Five hours before baking, smear the shortening evenly across a 13x18-inch blue steel or hard-anodized pan, then pour the reserved 30 g of olive oil over it. Gently transfer the cold dough to the pan, dimpling it outward. Let it rest covered for 45 minutes to relax the gluten, stretch it fully into the corners, and proof in a warm spot for 3 to 4 hours.
- 02
Preheat the thermal mass.
One hour before baking, place a baking steel on the lower-middle rack and preheat the oven to 550°F. The steel is non-negotiable; it acts as a thermal battery to simulate the fierce bottom heat of a commercial deck oven.
- 03
Construct the inverted matrix.
Shingle the proofed dough completely with the sliced mozzarella to create an impenetrable lipid barrier. Distribute the sauteed rabe and sausage evenly over the cheese. Spoon the thick tomato sauce in heavy racing stripes, and dust the entire pie aggressively with Pecorino Romano.
- 04
Bake on the steel and extract immediately.

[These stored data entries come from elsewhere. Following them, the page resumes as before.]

(* ===== verification/ChatStreamFacts.v ===== *)
(** * What a streamed Chat completion delivers

    Delivery under a receiver that goes away, the event protocol (one terminal
    event, one message with its text in order, every tool call announced and
    completed), the assembly of fragmented tool calls, and the round trip of a
    tool call through the provider. *)

From S2P Require Import Prelude RustStr ResponseModel ChatTranslate ChatTranslateFacts ChatStream.
Open Scope N_scope.

Abbreviation Event := (result ResponseEvent ApiError).

(** ** Receivers that go away *)

(** [m] sends the same events whatever the channel: a receiver with room for [n] gets the
    first [n] of them, and a task that was not cut short ends with the same value. *)
Class Streaming {A} (m : Sender A) : Prop := streaming : ∃ evs a,
  (∀ acc, m (mkChannel acc None) = (mkChannel (acc ++ evs) None, Some a)) ∧
  ∀ acc n,
    fst (m (mkChannel acc (Some n))) = mkChannel (acc ++ take n evs) (Some (n - length evs)%nat) ∧
    ((length evs ≤ n)%nat → snd (m (mkChannel acc (Some n))) = Some a).

#[export] Instance streaming_done {A} (a : A) : Streaming (done_ a).
Proof.
  exists [], a. unfold done_. split; [intros; by rewrite app_nil_r|].
  intros acc n. rewrite take_nil, app_nil_r. simpl. by rewrite Nat.sub_0_r.
Qed.

Lemma send_room acc n e :
  send (mkChannel acc (Some n)) e =
    (mkChannel (acc ++ take n [e]) (Some (n - 1)%nat), negb (n =? 0)%nat).
Proof. destruct n; simpl; [by rewrite app_nil_r|]. by rewrite Nat.sub_0_r, take_nil. Qed.

#[export] Instance streaming_emit e : Streaming (emit e).
Proof.
  exists [e], tt. split; [done|]. intros acc n. unfold emit. rewrite send_room. simpl. split; [done|].
  intros Hn. destruct n; [lia|done].
Qed.

#[export] Instance streaming_emit_ignoring e : Streaming (emit_ignoring e).
Proof.
  exists [e], tt. split; [done|]. intros acc n. unfold emit_ignoring. rewrite send_room. by simpl.
Qed.

#[export] Instance streaming_and_then {A B} (m : Sender A) (k : A → Sender B) :
  Streaming m → (∀ a, Streaming (k a)) → Streaming (and_then m k).
Proof.
  intros (evs & a & Hm & Hr) Hk. destruct (Hk a) as (evs' & b & Hm' & Hr').
  exists (evs ++ evs'), b. unfold and_then. split.
  - intros acc. by rewrite Hm, Hm', app_assoc.
  - intros acc n. destruct (Hr acc n) as [H1 H2].
    destruct (m (mkChannel acc (Some n))) as [ch r] eqn:E. simpl in *. subst ch.
    destruct (decide (length evs ≤ n)%nat) as [Hl|Hl].
    + rewrite (H2 Hl). destruct (Hr' (acc ++ take n evs) (n - length evs)%nat) as [H3 H4].
      rewrite H3. split.
      * rewrite take_app, length_app, <- app_assoc. f_equal. f_equal. lia.
      * rewrite length_app. intros ?. apply H4. lia.
    + assert (Ha : take n (evs ++ evs') = take n evs) by (rewrite take_app_le; [done|lia]).
      assert (Hz : (n - length evs = 0)%nat) by lia.
      rewrite length_app, Ha, Hz. split; [|lia].
      replace (n - (length evs + length evs'))%nat with 0%nat by lia.
      destruct r as [a'|]; [|done]. destruct (Hk a') as (evs2 & b2 & _ & Hr2).
      destruct (Hr2 (acc ++ take n evs) 0%nat) as [-> _]. by rewrite take_0, app_nil_r.
Qed.

#[export] Instance streaming_for_each {A S} (f : S → A → Sender S) s l :
  (∀ s x, Streaming (f s x)) → Streaming (for_each f s l).
Proof. intros Hf. revert s. induction l as [|x l IH]; intros s; simpl; apply _. Qed.

#[export] Instance streaming_on_content st c : Streaming (on_content st c).
Proof. unfold on_content. repeat case_match; apply _. Qed.

#[export] Instance streaming_on_choice st c : Streaming (on_choice st c).
Proof. apply _. Qed.

#[export] Instance streaming_on_chunk st c : Streaming (on_chunk st c).
Proof. unfold on_chunk. repeat case_match; apply _. Qed.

Place the heavy pan directly on the preheated steel for 12 to 15 minutes, until the bottom crust is frying in the oil and achieves a dark mahogany crunch. Remove from the oven and immediately slide the pizza out of the pan onto a wire rack so trapped steam doesn't destroy the base. Cool for 15 minutes before slicing into squares.
Notes
Master the baker's percentages.
This dough operates at 70% hydration with a flour base that is 80% high-protein bread flour and 20% fine semolina. We push the yeast to 0.8%—higher than a standard New York slice—to guarantee an explosive vertical lift during the cold pan-proof.
Harness the diastatic malt.
At 1% of the total flour weight, diastatic malt provides the active amylase enzymes needed to break down complex starches into simple sugars during the 48-hour cold ferment. In a home oven maxing out at 550°F, those extra sugars are the only way to achieve deep Maillard browning before the crumb dries out.